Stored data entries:

(** * Specification: the counts as a function of the key *)

(** The entries in use. *)
Definition entries (rc : refcount) : list el := take (rc_count rc) (rc_list rc).

(** The value of a key, 0 when it has none. *)
Fixpoint assoc (l : list el) (k : Z) : Z :=
  match l with [] => 0 | e :: l' => if decide (e.1 = k) then e.2 else assoc l' k end.

Definition count_of (rc : refcount) (k : Z) : Z := assoc (entries rc) k.

Definition sorted (l : list el) : Prop := StronglySorted (fun a b : el => a.1 < b.1) l.

Record rc_wf (rc : refcount) : Prop := {
  rw_len : length (rc_list rc) = rc_size rc;
  rw_count : (rc_count rc <= rc_size rc)%nat;
  rw_sorted : sorted (entries rc)
}.

(** * Lists of entries *)

(** A filter that drops nothing is the identity. *)
Lemma filter_length_eq {A} (P : A -> Prop) `{!forall x, Decision (P x)} (l : list A) :
  length (filter P l) = length l -> filter P l = l.
Proof.
  induction l as [|x l IH]; [done|]. rewrite filter_cons. case_decide; cbn; intros HL.
  - f_equal. apply IH. by injection HL.
  - pose proof (length_filter P l). lia.
Qed.

(** An entry whose count is not zero. *)
Definition live (e : el) : Prop := e.2 <> 0.
#[global] Instance live_dec e : Decision (live e).
Proof. unfold live. apply _. Defined.


Lemma length_entries rc : rc_wf rc -> length (entries rc) = rc_count rc.
Proof. intros []. unfold entries. rewrite length_take. lia. Qed.

Lemma entries_lookup rc i :
  rc_wf rc -> (i < rc_count rc)%nat -> entries rc !! i = Some (rc_list rc !!! i).
Proof.
  intros [] Hi. unfold entries. rewrite lookup_take_lt by done. apply list_lookup_lookup_total_lt. lia.
Qed.

Lemma assoc_none l k : Forall (fun e : el => e.1 <> k) l -> assoc l k = 0.
Proof. induction 1 as [|e l He _ IH]; cbn; [done|]. by rewrite decide_False. Qed.

Lemma sorted_tail_ne e l k : sorted (e :: l) -> k <= e.1 -> Forall (fun e' : el => e'.1 <> k) l.
Proof.
  intros [_ He]%StronglySorted_inv Hk. eapply Forall_impl; [exact He|]. cbn. lia.
Qed.

Lemma assoc_lookup l i (e : el) : sorted l -> l !! i = Some e -> assoc l e.1 = e.2.
Proof.
  revert i. induction l as [|e0 l IH]; intros i Hs Hi; [done|]. cbn.
  apply StronglySorted_inv in Hs as [Hs He]. destruct i as [|i]; cbn in Hi.
  - simplify_eq. by rewrite decide_True.
  - rewrite Forall_forall in He. specialize (He e (list_elem_of_lookup_2 _ _ _ Hi)). cbn in He.
    rewrite decide_False by lia. by eapply IH.
Qed.

Lemma assoc_filter l k : sorted l -> assoc (filter live l) k = assoc l k.
Proof.
  induction l as [|e l IH]; intros Hs; [done|]. rewrite filter_cons.
  pose proof (StronglySorted_inv Hs) as [Hs' _]. specialize (IH Hs').
  destruct (decide (live e)) as [Hv|Hv]; cbn; [by case_decide|]. unfold live in Hv.
  case_decide as Hk; [|done].
  rewrite IH, assoc_none; [lia|]. eapply sorted_tail_ne; [exact Hs|lia].
Qed.

Lemma sorted_filter (P : el -> Prop) `{!forall x, Decision (P x)} l : sorted l -> sorted (filter P l).
Proof.
  induction 1 as [|e l Hs IH He]; [constructor|]. rewrite filter_cons. case_decide; [|done].
  constructor; [done|]. apply Forall_forall. intros x Hx. rewrite list_elem_of_filter in Hx.
  rewrite Forall_forall in He. apply He, Hx.
Qed.
Lemma u32_list_refines_set_witness :
  (let '(err, bb') := ext2fs_u32_list_add 0 true demo_list 6 in
   err = 0 /\ elems bb' = [5; 6; 7; 12]) /\
  ext2fs_u32_list_test demo_list 7 = if decide (7 ∈ set_of demo_list) then 1 else 0.
Proof.
  split; [split; vm_compute; reflexivity|].
  destruct (u32_list_refines_set 0 demo_list demo_list_wf ltac:(vm_compute; reflexivity)) as (_ & _ & Ht & _).
  apply Ht.
Defined.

Aim of the task: Bring together every line in the entries that holds the string "Definition".

Task result:
Definition entries (rc : refcount) : list el := take (rc_count rc) (rc_list rc).
Definition count_of (rc : refcount) (k : Z) : Z := assoc (entries rc) k.
Definition sorted (l : list el) : Prop := StronglySorted (fun a b : el => a.1 < b.1) l.
Definition live (e : el) : Prop := e.2 <> 0.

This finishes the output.